(Collected data entries)
(* ===== verification/CacheFrame.v ===== *)
(** * What a commit leaves alone

    On a file system that behaves as documented, a commit to a namespace without
    eviction changes one blob and one temporary file: the others, and the entries of
    the other keys, stay as they are, whichever way it ends. *)
From stdpp Require Import pretty.
From S2P Require Import Prelude CacheStore CacheInvariant CachePlatform CacheTheorems CacheDisk.
Local Open Scope Z_scope.
Local Open Scope cpp_scope.

#[local] Arguments str : simpl never.

Section commits.
Context {W : Type} `{PlatformLaws W}.

(** ** Invariants of the whole system *)

(** [m] keeps [P] on every exit and returns only values with [φ]. *)
Definition steady {A} (P : Sys W → Prop) (m : M W A) (φ : A → Prop) : Prop :=
  triple P m (λ a x, φ a ∧ P x) P.

Lemma steady_ret {A} P (a : A) (φ : A → Prop) : φ a → steady P (ret a) φ.
Proof. intros. by apply triple_ret. Qed.

Lemma steady_bind {A B} P (m : M W A) (k : A → M W B) φ ψ :
  steady P m φ → (∀ a, φ a → steady P (k a) ψ) → steady P (bind m k) ψ.
Proof. intros Hm Hk. eapply triple_bind; [done|]. intros a. apply triple_pure, Hk. Qed.

Lemma steady_unexpected {A} P e (φ : A → Prop) : steady P (unexpected e) φ.
Proof. by apply triple_unexpected. Qed.

Lemma steady_fault {A} P (φ : A → Prop) : steady P (fault : M W A) φ.
Proof. by apply triple_fault. Qed.

Lemma steady_call {A} P (f : W → A * W) :
  (∀ st w, P (mkSys st w) → P (mkSys st (f w).2)) → steady P (call f) (λ _, True).
Proof.
  intros Hf. apply triple_call. intros [st w] a w' Hs Hw. split; [done|].
  specialize (Hf st w Hs). simpl in *. by rewrite Hw in Hf.
Qed.

Lemma steady_look {A} P (f : W → A * W) :
  readonly f → view_inv P → steady P (call f) (λ _, True).
Proof. intros Hf HP. apply steady_call. intros st w Hs. apply (HP st w); [|done]. intros q. apply Hf. Qed.

Lemma steady_modify P f :
  (∀ st w, P (mkSys st w) → P (mkSys (f st) w)) → steady P (modify f) (λ _, True).
Proof. intros Hf. apply triple_modify. intros [st w] Hs. split; [done|]. by apply Hf. Qed.

Lemma steady_run {A} P (m : M W A) φ x : steady P m φ → P x → P (m x).2.
Proof. intros Hm Hx. specialize (Hm x Hx). by destruct (m x) as [[a|e| |] x']; naive_solver. Qed.

(** ** One key and one temporary file *)

Definition manifest : bytes := str "manifest.json".

Section about.
Context (ns : bytes) (x0 : Sys W) (n0 : Namespace).
Context (Hl : layout (store x0)) (Hns : ns_layout (store x0) ns n0).
Context (Hpolicy : ns_policy (config n0) = Persistent).

Definition blob (k : bytes) : bytes := blob_path n0 k.
Definition key_ok (k : bytes) : Prop := good_name (k ++ ns_extension (config n0)).
Definition tmp (f : bytes) : bytes := path_append (tmp_dir (store x0)) f.

(** [x] differs from [x0] at most in the blob and the entry of [key], in the temporary
    file [f] with content [c], and in what the store keeps besides. *)
Record about (key f c : bytes) (x : Sys W) : Prop := {
  ab_dirs : base (store x) = base (store x0) ∧ tmp_dir (store x) = tmp_dir (store x0) ∧
    self_pid (store x) = self_pid (store x0);
  ab_entries : ∃ n, namespaces (store x) !! ns = Some n ∧ config n = config n0 ∧ dir n = dir n0 ∧
    ∀ k, k ≠ key → entries n !! k = entries n0 !! k;
  ab_blobs : ∀ k, key_ok k → k ≠ key → node_at (world x) (blob k) = node_at (world x0) (blob k);
  ab_tmps : ∀ g, good_name g → g ≠ f → g ≠ manifest →
    node_at (world x) (tmp g) = node_at (world x0) (tmp g);
  ab_blob : node_at (world x) (blob key) = node_at (world x0) (blob key) ∨
    node_at (world x) (blob key) = None ∨ node_at (world x) (blob key) = Some (File c);
  ab_tmp : node_at (world x) (tmp f) = Some (File c) ∨ node_at (world x) (tmp f) = None;
}.

Context (key f c : bytes) (Hkey : key_ok key) (Hf : good_name f) (Hmf : f ≠ manifest).

Lemma blob_inj k k' : key_ok k → key_ok k' → blob k = blob k' → k = k'.
Proof.
  intros Hk Hk' Heq. apply (blob_path_inj (store x0) ns n0 k ns n0 k') in Heq as [_ Heq]; try done.
  by apply (inj (.++ _)) in Heq.
Qed.

Lemma tmp_inj g g' : good_name g → good_name g' → tmp g = tmp g' → g = g'.
Proof.
  intros Hg Hg' Heq. by apply append_inj in Heq as [_ ?]; try done; apply tmp_dir_good.
Qed.

Lemma blob_not_tmp' k g : key_ok k → good_name g → blob k ≠ tmp g.
Proof. intros Hk Hg. eapply (blob_not_tmp ns n0 (store x0)); try done. by exists g. Qed.

Lemma manifest_elsewhere :
  (∀ k, key_ok k → blob k ≠ path_append (base (store x0)) manifest) ∧
  (∀ g, good_name g → tmp g ≠ path_append (base (store x0)) manifest).
Proof.
  split.
  - intros k Hk. apply manifest_not_blob; [done|]. by eapply blob_placed.
  - intros g Hg Heq. pose proof Hl as (Hb & Hp & Htmp & _).
    apply append_inj in Heq as [Heq _]; try done; [|by apply tmp_dir_good|apply good_str_manifest].
    pose proof (append_longer (base (store x0)) (str "tmp") Hb good_str_tmp).
    pose proof (append_longer (path_append (base (store x0)) (str "tmp")) (decimal (self_pid (store x0)))
      (append_good _ _ Hb good_str_tmp) (good_decimal _ Hp)). rewrite <- Htmp, Heq in *. lia.
Qed.

(** A change of the world that touches only the blob, the temporary file and the
    manifest. *)
Lemma about_touch st w w' :
  about key f c (mkSys st w) →
  (∀ q, q ≠ tmp f → q ≠ blob key → q ≠ tmp manifest → q ≠ path_append (base (store x0)) manifest →
     node_at w' q = node_at w q) →
  (node_at w' (blob key) = node_at w (blob key) ∨ node_at w' (blob key) = None ∨
   node_at w' (blob key) = Some (File c)) →
  (node_at w' (tmp f) = node_at w (tmp f) ∨ node_at w' (tmp f) = None) →
  about key f c (mkSys st w').
Proof.
  intros [Hd He Hb Ht Hblob Htmp] Hw Hfinal Htmp'. destruct manifest_elsewhere as [Hm1 Hm2].
  split; [done|done| | | |]; cbn [world] in *.
  - intros k Hk Hne. rewrite Hw; [by apply Hb|..]; auto using blob_not_tmp', good_str_manifest.
    by intros ?%blob_inj.
  - intros g Hg Hne Hgm. rewrite Hw; [by apply Ht|..].
    + by intros ?%tmp_inj.
    + intros Heq. by apply (blob_not_tmp' key g).
    + intros ?%tmp_inj; [done|done|apply good_str_manifest].
    + by apply Hm2.
  - destruct Hfinal as [->|]; [done|tauto].
  - destruct Htmp' as [->|]; [done|tauto].
Qed.

Lemma about_view : view_inv (about key f c).
Proof. intros st w w' Hw Ha. eapply about_touch; [exact Ha|..]; intros; rewrite ?Hw; auto. Qed.

Lemma about_remove p st w :
  p = tmp f ∨ p = blob key → about key f c (mkSys st w) →
  about key f c (mkSys st (os_remove p w).2).
Proof.
  intros Hp Ha. pose proof (remove_law p w) as Hrm.
  destruct (os_remove p w) as [[err|] w'] eqn:Hr; cbn [fst snd] in *; [by apply (about_view st w)|].
  destruct Hrm as [Hnone Hrm]. eapply about_touch; [exact Ha|..].
  - intros q ? ? _ _. apply Hrm. by destruct Hp as [->| ->].
  - destruct Hp as [->| ->]; [|auto]. left. apply Hrm. by apply blob_not_tmp'.
  - destruct Hp as [->| ->]; [auto|]. left. apply Hrm. intros Heq. by apply (blob_not_tmp' key f).
Qed.

Lemma about_rename st w :
  about key f c (mkSys st w) → about key f c (mkSys st (os_rename (tmp f) (blob key) w).2).
Proof.
  intros Ha. pose proof (blob_not_tmp' key f Hkey Hf) as Hne.
  destruct (ab_tmp _ _ _ _ Ha) as [Hc|Hnone]; cbn [world] in *.
  - pose proof (rename_law (tmp f) (blob key) w c Hc) as Hr.
    pose proof (rename_source_law (tmp f) (blob key) w c Hc (not_eq_sym Hne)) as Hs.
    destruct (os_rename (tmp f) (blob key) w) as [[err|] w']; cbn [fst snd] in *;
      [by apply (about_view st w)|].
    destruct Hr as [Hb Hr]. eapply about_touch; [exact Ha|..]; auto.
  - destruct (rename_missing_law (tmp f) (blob key) w Hnone) as [_ Hv].
    by apply (about_view st w).
Qed.

Lemma about_manifest_write json st w :
  about key f c (mkSys st w) → about key f c (mkSys st (os_write (tmp manifest) json w).2).
Proof.
  intros Ha. destruct (write_law (tmp manifest) json w) as [Hw _].
  eapply about_touch; [exact Ha|..].
  - intros q _ _ Hq _. by apply Hw.
  - left. apply Hw. apply blob_not_tmp'; [done|apply good_str_manifest].
  - left. apply Hw. intros Heq%tmp_inj; [done|done|apply good_str_manifest].
Qed.

Lemma about_manifest_rename json st w :
  node_at w (tmp manifest) = Some (File json) → about key f c (mkSys st w) →
  about key f c (mkSys st (os_rename (tmp manifest) (path_append (base (store x0)) manifest) w).2).
Proof.
  intros Hj Ha. destruct manifest_elsewhere as [Hm1 Hm2].
  pose proof (rename_law (tmp manifest) (path_append (base (store x0)) manifest) w json Hj) as Hr.
  destruct (os_rename _ _ w) as [[err|] w']; cbn [fst snd] in *; [by apply (about_view st w)|].
  destruct Hr as [_ Hr]. eapply about_touch; [exact Ha|..].
  - intros q _ _ Hq1 Hq2. by apply Hr.
  - left. apply Hr; [|by apply Hm1]. apply blob_not_tmp'; [done|apply good_str_manifest].
  - left. apply Hr; [|by apply Hm2]. intros Heq%tmp_inj; [done|done|apply good_str_manifest].
Qed.

(** What the store keeps besides the namespaces and the directories does not matter. *)
Lemma about_state st st' w :
  base st' = base st → tmp_dir st' = tmp_dir st → self_pid st' = self_pid st →
  namespaces st' = namespaces st → about key f c (mkSys st w) → about key f c (mkSys st' w).
Proof.
  intros Hb Ht Hp Hn [Hd He ? ? ? ?]. split; try done; cbn [store] in *; rewrite ?Hb, ?Ht, ?Hp, ?Hn; done.
Qed.

(** The namespace as the operation reads it. *)
Definition like (n : Namespace) : Prop :=
  config n = config n0 ∧ dir n = dir n0 ∧ ∀ k, k ≠ key → entries n !! k = entries n0 !! k.

Lemma about_set_ns n st w :
  like n → about key f c (mkSys st w) → about key f c (mkSys (set_ns ns n st) w).
Proof.
  intros (Hc & Hdir & He) [Hd _ ? ? ? ?]. split; try done. exists n. cbn. by rewrite lookup_insert_eq.
Qed.

(** ** The steps of a commit *)

Definition P : Sys W → Prop := about key f c.

Lemma find_steady : steady P (find_namespace ns) (λ found, ∃ n, found = Some n ∧ like n).
Proof.
  intros [st w] Ha. cbn. split; [|done]. destruct (ab_entries _ _ _ _ Ha) as (n & Hn & ? & ? & ?).
  exists n. split; [done|]. by split_and!.
Qed.

Lemma sync_file_steady p : steady P (sync_file p) (λ _, True).
Proof.
  unfold sync_file. eapply steady_bind; [apply steady_look; [intros w q; apply open_law|apply about_view]|].
  intros [e|fd] _; [by apply steady_ret|].
  eapply steady_bind; [apply steady_look; [intros w q; apply fsync_law|apply about_view]|]. intros r _.
  eapply steady_bind; [apply steady_look; [intros w q; apply close_law|apply about_view]|]. intros _ _.
  by apply steady_ret.
Qed.

Lemma same_content_steady a b : steady P (same_content a b) (λ _, True).
Proof.
  intros [st w] Ha. destruct (same_content_spec a b st w) as (r & w' & -> & Hv & _).
  split; [done|]. by apply (about_view st w).
Qed.

Lemma remove_steady p : p = tmp f ∨ p = blob key → steady P (call (os_remove p)) (λ _, True).
Proof. intros Hp. apply steady_call. intros st w. by apply about_remove. Qed.

Lemma status_steady p : steady P (call (os_status p)) (λ _, True).
Proof. apply steady_look; [apply readonly_status|apply about_view]. Qed.

Lemma next_stamp_steady : steady P next_stamp (λ _, True).
Proof.
  unfold next_stamp. eapply steady_bind; [apply steady_look; [intros w q; apply now_law|apply about_view]|].
  intros now _. eapply (steady_bind _ _ _ (λ _, True)); [by intros x Hx|]. intros s _.
  case_decide; [|apply steady_fault].
  eapply steady_bind; [apply steady_modify; intros st w; by apply about_state|]. intros _ _.
  by apply steady_ret.
Qed.

Lemma checkpoint_steady : steady P checkpoint_locked (λ _, True).
Proof.
  intros [st w] Ha. destruct (ab_dirs _ _ _ _ Ha) as (Hb & Ht & _). cbn [store] in Hb, Ht.
  unfold checkpoint_locked, bind, get, ret, fs_write, fs_rename, call, CacheStore.modify. cbn.
  destruct (dirty st); cbn; [|done]. destruct (to_json _) as [json|]; cbn; [|done].
  unfold join. rewrite Ht, Hb. fold manifest.
  change (path_append (tmp_dir (store x0)) manifest) with (tmp manifest).
  pose proof (about_manifest_write json st w Ha) as Ha1.
  destruct (write_law (tmp manifest) json w) as [_ Hj].
  destruct (os_write (tmp manifest) json w) as [[e|] w1]; cbn in *; [done|].
  pose proof (about_manifest_rename json st w1 (Hj eq_refl) Ha1) as Ha2.
  destruct (os_rename (tmp manifest) (path_append (base (store x0)) manifest) w1) as [[e|] w2]; cbn in *;
    [done|]. split; [done|]. by eapply about_state; [..|exact Ha2].
Qed.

▸ **What is being asked**
Report, from the entries above, each line where "Htmp" is found.

▸ **Response below**
  - intros g Hg Heq. pose proof Hl as (Hb & Hp & Htmp & _).
      (append_good _ _ Hb good_str_tmp) (good_decimal _ Hp)). rewrite <- Htmp, Heq in *. lia.
  intros [Hd He Hb Ht Hblob Htmp] Hw Hfinal Htmp'. destruct manifest_elsewhere as [Hm1 Hm2].
  - destruct Htmp' as [->|]; [done|tauto].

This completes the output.